Definisi pasar modal telah diatur dalam UU No. 8 Tahun 1995 tentang Pasar Modal (UUPM), dimana pasar modal adalah kegiatan yang bersangkutan dengan penawaran umum dan perdagangan efek, perusahaan publik yang berkaitan dengan efek yang diterbitkannya, serta lembaga dan profesi yang berkaitan dengan efek. Jadi, produk di pasar modal berupa efek atau surat berharga.
Secara struktural, pasar modal di Indonesia dilakukan oleh beberapa pihak antara lain:
1. Pengelola pasar modal, yang terdiri dari: OJK, Bursa Efek Indonesia, Lembaga Kliring dan Penjaminan yang dijalankan oleh PT. KPEI, dan Lembaga Penyipanan dan Penyelesaian yang dilaksanan oleh PT. KSEI.
2. Pelaku pasar modal, yang terdiri dari: Emiten, Investor, Perusahaan Efek, dan Manajer Investasi.
3. Lembaga dan profesi penunjang pasar modal, yang terdiri dari: lembaga biro administrasi efek, bank kustodian, wali amanat, penasihat investasi, pemeringkat efek, dan profesi akuntan, konsultasi hukum, penilai, notaris.
Setelah mengetahui pemahaman tentang pasar modal diatas, timbul pertanyaan apa yang membedakan antara pasar modal dengan pasar modal syariah?
Secara umum kegiatan di Pasar Modal Syariah tidak memiliki perbedaan dengan pasar modal konvensional, namun terdapat beberapa karakteristik khusus Pasar Modal Syariah yaitu bahwa produk dan mekanisme transaksi tidak bertentangan dengan prinsip-prinsip syariah, yang bersumber dari Al-Qur’an dan Hadits.
Maka dari penjelasan tersebut dapat dikatakan produk dari pasar modal Syariah yaitu berupa Efek Syariah. Sampai dengan saat ini, Efek Syariah yang telah diterbitkan di pasar modal Indonesia meliputi Saham Syariah, Obligasi Syariah (sukuk) dan Reksa Dana Syariah.
1. Saham Syariah
Secara konsep, saham merupakan surat berharga bukti penyertaan modal kepada perusahaan dan dengan bukti penyertaan tersebut pemegang saham berhak untuk mendapatkan bagian hasil dari usaha perusahaan tersebut.
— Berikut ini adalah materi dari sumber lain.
(* ===== verification/Compare.v ===== *)
(** * Comparison, swap and permutation of cells

    [algorithm/include/compare.inl]: [min], [max], [lexicographical_compare]
    and [swap], over any element type [T] with the comparison operators the
    templates use ([Cmp]).  The interface [CmpLaws] is what the ordering
    algorithms need from these operators.  The second half relates two
    memories that differ by a permutation of a range, which is what every
    algorithm built on [swap] does. *)

From stdpp Require Import base list numbers gmap.
From S2P Require Import Prelude Memory.

(** ** The element type *)

(** The operators [<], [<=], [>], [>=] and [==] of [T]. *)
Class Cmp (T : Type) := {
  op_lt : T -> T -> bool;
  op_le : T -> T -> bool;
  op_gt : T -> T -> bool;
  op_ge : T -> T -> bool;
  op_eq : T -> T -> bool;
}.

(** A total preorder, with the strict and reversed operators it induces. *)
Class CmpLaws (T : Type) `{Cmp T} := {
  le_total : forall a b : T, op_le a b = true \/ op_le b a = true;
  le_trans : forall a b c : T, op_le a b = true -> op_le b c = true -> op_le a c = true;
  lt_negb_le : forall a b : T, op_lt a b = negb (op_le b a);
  gt_lt : forall a b : T, op_gt a b = op_lt b a;
  ge_le : forall a b : T, op_ge a b = op_le b a;
}.

#[export] Instance Z_cmp : Cmp Z := {
  op_lt := Z.ltb; op_le := Z.leb; op_gt := Z.gtb; op_ge := Z.geb; op_eq := Z.eqb
}.

#[export] Instance Z_cmp_laws : CmpLaws Z.
Proof.
  split; cbn; intros.
  - lia.
  - lia.
  - by rewrite Z.leb_antisym, negb_involutive.
  - apply Z.gtb_ltb.
  - apply Z.geb_leb.
Qed.

Section Compare.
Context {T : Type} `{Cmp T}.

(** [min] and [max] return one of their arguments. *)
Definition min (a b : T) : T := if op_lt b a then b else a.
Definition max (a b : T) : T := if op_lt a b then b else a.

(** [swap(t[p], t[q])]. *)
Definition swap (p q : Z) : M (mem T) unit :=
  let! tmp := load p in
  let! b := load q in
  do! store p b in
  store q tmp.

Definition lexicographical_compare (t1 n1 t2 n2 : Z) : M (mem T) bool :=
  let n := if n2 <? n1 then n2 else n1 in
  let! r := for_up 0 n (fun i _ =>
      let! a := load (t1 + i) in
      let! b := load (t2 + i) in
      if op_lt a b then ret (inr true)
      else
        let! b := load (t2 + i) in
        let! a := load (t1 + i) in
        if op_lt b a then ret (inr false) else ret (inl tt)) tt in
  match r with
  | inr b => ret b
  | inl _ => ret (n1 <? n2)
  end.
End Compare.

Section Laws.
Context {T : Type} `{CmpLaws T}.

Lemma le_refl (a : T) : op_le a a = true.
Proof. by destruct (le_total a a). Qed.

Lemma lt_le (a b : T) : op_lt a b = true -> op_le a b = true.
Proof.
  rewrite lt_negb_le, negb_true_iff. intros Hb. destruct (le_total a b); congruence.
Qed.

Lemma not_lt_le (a b : T) : op_lt a b = false -> op_le b a = true.
Proof. by rewrite lt_negb_le, negb_false_iff. Qed.

Lemma not_le_le (a b : T) : op_le a b = false -> op_le b a = true.
Proof. intros E. destruct (le_total a b); congruence. Qed.

Lemma min_spec (a b : T) : op_le (min a b) a = true /\ op_le (min a b) b = true.
Proof.
  unfold min. destruct (op_lt b a) eqn:E.
  - split; [by apply lt_le|apply le_refl].
  - split; [apply le_refl|by apply not_lt_le].
Qed.

Lemma max_spec (a b : T) : op_le a (max a b) = true /\ op_le b (max a b) = true.
Proof.
  unfold max. destruct (op_lt a b) eqn:E.
  - split; [by apply lt_le|apply le_refl].
  - split; [apply le_refl|by apply not_lt_le].
Qed.
End Laws.

(** Reference: the lexicographic order on lists that [<] induces. *)
Fixpoint lex_lt {T} `{Cmp T} (l1 l2 : list T) : bool :=
  match l1, l2 with
  | [], [] => false
  | [], _ :: _ => true
  | _ :: _, [] => false
  | a :: l1, b :: l2 => op_lt a b || (negb (op_lt b a) && lex_lt l1 l2)
  end.

(** C40. [lexicographical_compare] is the lexicographic order of the two
    ranges: the first position with unequivalent elements decides, and a
    proper prefix is smaller. *)
Theorem lexicographical_compare_correct {T} `{Cmp T} t1 n1 t2 n2 (l1 l2 : list T) m :
  cells m t1 l1 -> cells m t2 l2 ->
  n1 = Z.of_nat (length l1) -> n2 = Z.of_nat (length l2) ->
  lexicographical_compare t1 n1 t2 n2 m = Ok (lex_lt l1 l2, m).
Proof.
  intros H1 H2 -> ->. apply wp_eq. unfold lexicographical_compare.
  set (n1 := Z.of_nat (length l1)). set (n2 := Z.of_nat (length l2)).
  set (n := if n2 <? n1 then n2 else n1).
  assert (Hn : n = Z.min n1 n2) by (unfold n; destruct (Z.ltb_spec n2 n1); lia).
  clearbody n. subst n. wp_step.
  apply (wp_for_up (fun i _ m' => m' = m /\
    lex_lt (drop (Z.to_nat i) l1) (drop (Z.to_nat i) l2) = lex_lt l1 l2)); [done| |].
  - intros i [] m' Hi [-> Hlex].
    destruct (lookup_lt_is_Some_2 l1 (Z.to_nat i)) as [a Ha]; [lia|].
    destruct (lookup_lt_is_Some_2 l2 (Z.to_nat i)) as [b Hb]; [lia|].
    pose proof (H1 _ _ Ha) as Hla. pose proof (H2 _ _ Hb) as Hlb.
    rewrite Z2Nat.id in Hla, Hlb by lia.
    rewrite (drop_S l1 a), (drop_S l2 b) in Hlex by done. cbn [lex_lt] in Hlex.
    wp_step. eapply wp_load; [done|]. wp_step. eapply wp_load; [done|].
    destruct (op_lt a b); cbn in Hlex; [apply wp_ret; by apply wp_ret|].
    wp_step. eapply wp_load; [done|]. wp_step. eapply wp_load; [done|].
    destruct (op_lt b a); cbn in Hlex; apply wp_ret; [by apply wp_ret|].
    split; [done|]. by replace (Z.to_nat (i + 1)) with (S (Z.to_nat i)) by lia.
  - intros [] m' [-> Hlex]. apply wp_ret. split; [|done].
    rewrite Z.max_r in Hlex by lia. rewrite <- Hlex. clear Hlex.
    destruct (drop _ l1) as [|a k1] eqn:E1, (drop _ l2) as [|b k2] eqn:E2; cbn [lex_lt];
      apply (f_equal length) in E1, E2; rewrite length_drop in E1, E2; cbn [length] in E1, E2;
      subst n1 n2; destruct (Z.ltb_spec (Z.of_nat (length l1)) (Z.of_nat (length l2)));
      lia || done.
Qed.

(** ** Permutations of a range *)

(** The transposition of two addresses. *)
Definition tr (p q a : Z) : Z := if a =? p then q else if a =? q then p else a.

Lemma tr_invol p q a : tr p q (tr p q a) = a.
Proof.
  unfold tr. destruct (Z.eqb_spec a p) as [->|Hp].
  - rewrite Z.eqb_refl. destruct (Z.eqb_spec q p); lia.
  - destruct (Z.eqb_spec a q) as [->|Hq]; [by rewrite Z.eqb_refl|].
    by rewrite (proj2 (Z.eqb_neq _ _) Hp), (proj2 (Z.eqb_neq _ _) Hq).
Qed.

Section Permute.
Context {T : Type}.
Implicit Types m : mem T.

(** [swap] exchanges two mapped cells. *)
Lemma wp_swap p q m (Q : unit -> mem T -> Prop) :
  is_Some (m !! p) -> is_Some (m !! q) ->
  (forall m', (forall a, m' !! a = m !! tr p q a) -> Q tt m') ->
  wp (swap p q) Q m.
Proof.
  intros [x Hx] [y Hy] HQ. unfold swap.
  apply wp_bind. eapply wp_load; [done|]. apply wp_bind. eapply wp_load; [done|].
  apply wp_bind. apply wp_store; [by exists x|].
  apply wp_store; [apply lookup_insert_is_Some'; by right; exists y|].
  apply HQ. intros a. unfold tr. rewrite !lookup_insert.
  destruct (Z.eqb_spec a p), (Z.eqb_spec a q); repeat case_decide; subst; congruence.
Qed.

(** [m'] is [m] with the cells of [p, p + n) permuted. *)
Definition perm_on (p n : Z) m m' : Prop :=
  exists f : Z -> Z, (forall a, m' !! a = m !! f a) /\
    (forall a b, f a = f b -> a = b) /\
    (forall a, p <= a < p + n -> p <= f a < p + n) /\
    (forall a, ~ (p <= a < p + n) -> f a = a).

Lemma perm_on_refl p n m : perm_on p n m m.
Proof. exists (fun a => a). split_and!; auto. Qed.

Lemma perm_on_trans p n m1 m2 m3 :
  perm_on p n m1 m2 -> perm_on p n m2 m3 -> perm_on p n m1 m3.
Proof.
  intros (f & Hf & If & Rf & Of) (g & Hg & Ig & Rg & Og).
  exists (fun a => f (g a)). split_and!; intros; auto.
  - by rewrite Hg, Hf.
  - rewrite Og by done. auto.
Qed.

Lemma perm_on_widen p n q k m m' :
  perm_on p n m m' -> q <= p -> p + n <= q + k -> perm_on q k m m'.
Proof.
  intros (f & Hf & If & Rf & Of) ??. exists f. split_and!; [done|done| |].
  - intros a Ha. destruct (decide (p <= a < p + n)) as [Hin|Hout].
    + specialize (Rf a Hin). lia.
    + by rewrite (Of a Hout).
  - intros a Ha. apply Of. lia.
Qed.

Lemma perm_on_swap p n a b m m' :
  p <= a < p + n -> p <= b < p + n -> (forall c, m' !! c = m !! tr a b c) ->
  perm_on p n m m'.
Proof.
  intros Ha Hb Hm. exists (tr a b). split_and!; [done| | |].
  - intros c d E. rewrite <- (tr_invol a b c), E. apply tr_invol.
  - intros c Hc. unfold tr. destruct (Z.eqb_spec c a), (Z.eqb_spec c b); lia.
  - intros c Hc. unfold tr. destruct (Z.eqb_spec c a), (Z.eqb_spec c b); lia.
Qed.

Lemma perm_on_out p n m m' a : perm_on p n m m' -> ~ (p <= a < p + n) -> m' !! a = m !! a.
Proof. intros (f & Hf & _ & _ & Of) Ha. by rewrite Hf, Of. Qed.

Lemma perm_on_in p n m m' a :
  perm_on p n m m' -> p <= a < p + n -> exists b, p <= b < p + n /\ m' !! a = m !! b.
Proof. intros (f & Hf & _ & Rf & _) Ha. exists (f a). auto. Qed.

Lemma perm_on_mapped p n m m' q k : perm_on p n m m' -> mapped m q k ->
  mapped m p n -> mapped m' q k.
Proof.
  intros HP Hm Hp a Ha. destruct (decide (p <= a < p + n)) as [Hin|Hout].
  - destruct (perm_on_in _ _ _ _ _ HP Hin) as (b & Hb & ->). by apply Hp.
  - rewrite (perm_on_out _ _ _ _ _ HP Hout). by apply Hm.
Qed.

(** On lists: the range holds a permutation of what it held. *)
Lemma perm_on_range p n m m' : perm_on p n m m' -> range m' p n ≡ₚ range m p n.
Proof.
  intros (f & Hf & If & Rf & _). unfold range.
  assert (E : omap (fun i => m' !! i) (seqZ p n) = omap (fun i => m !! i) (f <$> seqZ p n)).
  { induction (seqZ p n) as [|a l IH]; [done|]. cbn. rewrite Hf.
    destruct (m !! f a); [f_equal|]; apply IH. }
  rewrite E. apply omap_Permutation.
  apply submseteq_length_Permutation; [|by rewrite length_fmap].
  apply NoDup_submseteq.
  - apply NoDup_fmap_2; [intros a b; apply If|apply NoDup_seqZ].
  - intros b (a & -> & Ha)%list_elem_of_fmap. apply elem_of_seqZ in Ha.
    apply elem_of_seqZ. auto.
Qed.

(** A memory equal to [m] outside the range is [m] with the range rewritten. *)
Lemma blit_range m m' p n :
  mapped m' p n -> (forall a, ~ (p <= a < p + n) -> m' !! a = m !! a) ->
  m' = blit m p (range m' p n).
Proof.
  intros Hm Ho. apply map_eq. intros a.
  destruct (decide (p <= a < p + n)) as [Hin|Hout].
  - destruct (Hm a Hin) as [v Hv]. rewrite Hv. symmetry. apply blit_lookup_in; [lia|].
    destruct (lookup_lt_is_Some_2 (range m' p n) (Z.to_nat (a - p))) as [w Hw].
    { rewrite range_length by done. lia. }
    rewrite Hw. apply (range_cells _ _ _ Hm) in Hw. rewrite <- Hv, <- Hw. f_equal. lia.
  - rewrite Ho by done. symmetry. apply blit_lookup_out.
    rewrite range_length by done. lia.
Qed.

Lemma perm_on_blit p n m m' :
  mapped m p n -> perm_on p n m m' -> m' = blit m p (range m' p n).
Proof.
  intros Hm HP. apply blit_range; [by eapply perm_on_mapped|].
  intros a Ha. by eapply perm_on_out.
Qed.

(** The lists the range holds before and after are permutations of each
    other, and the cells outside are the same. *)
Lemma perm_on_Permutation p n m m' :
  perm_on p n m m' ->
  range m' p n ≡ₚ range m p n /\ (forall a, ~ (p <= a < p + n) -> m' !! a = m !! a).
Proof.
  intros (f & Hf & If & Rf & Of). split; [|intros a Ha; by rewrite Hf, Of].
  unfold range. transitivity (omap (fun i => m !! i) (f <$> seqZ p n)).
  - generalize (seqZ p n). induction l as [|a l IH]; [done|]. cbn. rewrite Hf.
    destruct (m !! f a); [by constructor|done].
  - apply omap_Permutation, submseteq_length_Permutation; [|by rewrite length_fmap].
    apply NoDup_submseteq; [apply NoDup_fmap_2; [done|apply NoDup_seqZ]|].
    intros b (a & -> & Ha%elem_of_seqZ)%list_elem_of_fmap. apply elem_of_seqZ. by apply Rf.
Qed.
End Permute.

#[export] Hint Resolve perm_on_refl perm_on_mapped : ytl.

Lemma lexicographical_compare_witness :
  let m := blit (blit ∅ 0 [1; 2; 3]) 10 [1; 3] in
  lexicographical_compare 0 3 10 2 m = Ok (true, m).
Proof.
  intros m. change true with (lex_lt [1; 2; 3] [1; 3]).
  apply (lexicographical_compare_correct 0 3 10 2 [1; 2; 3] [1; 3] m);
    first [reflexivity | decided].
Defined.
Maka dalam konsep saham Syariah dalam penyertaan modal dan hak bagi hasil usaha melalui kegiatan Kerjasama atau syirkah.
Suatu saham dapat dikategorikan sebagai saham syariah memenuhi syarat sebagai berikut:
1. Rasio total hutang berbasis bunga dibandingkan total ekuitas tidak lebih dari 82%, dan
2. Rasio total pendapatan bunga dan total pendapatan tidak halal lainnya dibandingkan total pendapatan usaha dan total pendapatan lainnya tidak lebih dari 10%.
2. Sukuk
Sukuk merupakan salah satu Efek Syariah yang memiliki karakteristik berbeda dengan obligasi. Sukuk bukan merupakan surat utang, melainkan bukti kepemilikan bersama atas suatu aset/proyek. Setiap sukuk yang diterbitkan harus mempunyai aset yang dijadikan dasar penerbitan (underlying asset ). Klaim kepemilikan pada sukuk didasarkan pada aset/proyek yang spesifik. Penggunaan dana sukuk harus digunakan untuk kegiatan usaha yang halal. Imbalan bagi pemegang sukuk dapat berupa imbalan, bagi hasil, atau marjin, sesuai dengan jenis akad yang digunakan dalam penerbitan sukuk.
Adapun akad-akad yang digunakan penerbitan sukuk antara lain:
· Ijarah
· Istishna
· Musyarakah
· Mudharabah
· Kafalah
· Wakalah
3. Reksa Dana Syariah
Reksadana adalah wadah yang digunakan masyarakat pemodal untuk diinvestasikan dalam bentuk Portofolio efek oleh Manajer investasi.
Reksa Dana Syariah memiliki kriteria yang berbeda dengan reksa dana konvensional pada umumnya. Perbedaan ini terletak pada pemilihan instrumen investasi dan mekanisme investasi yang tidak boleh bertentangan dengan prinsip-prinsip syariah. Perbedaan lainnya adalah keseluruhan proses manajemen portofolio, screeninng (penyaringan), dan cleansing (pembersihan). Reksa Dana Syariah dikenal pertama kali di Indonesia pada tahun 1997 ditandai dengan penerbitan Reksa Dana Syariah Danareksa Saham pada bulan Juli 1997.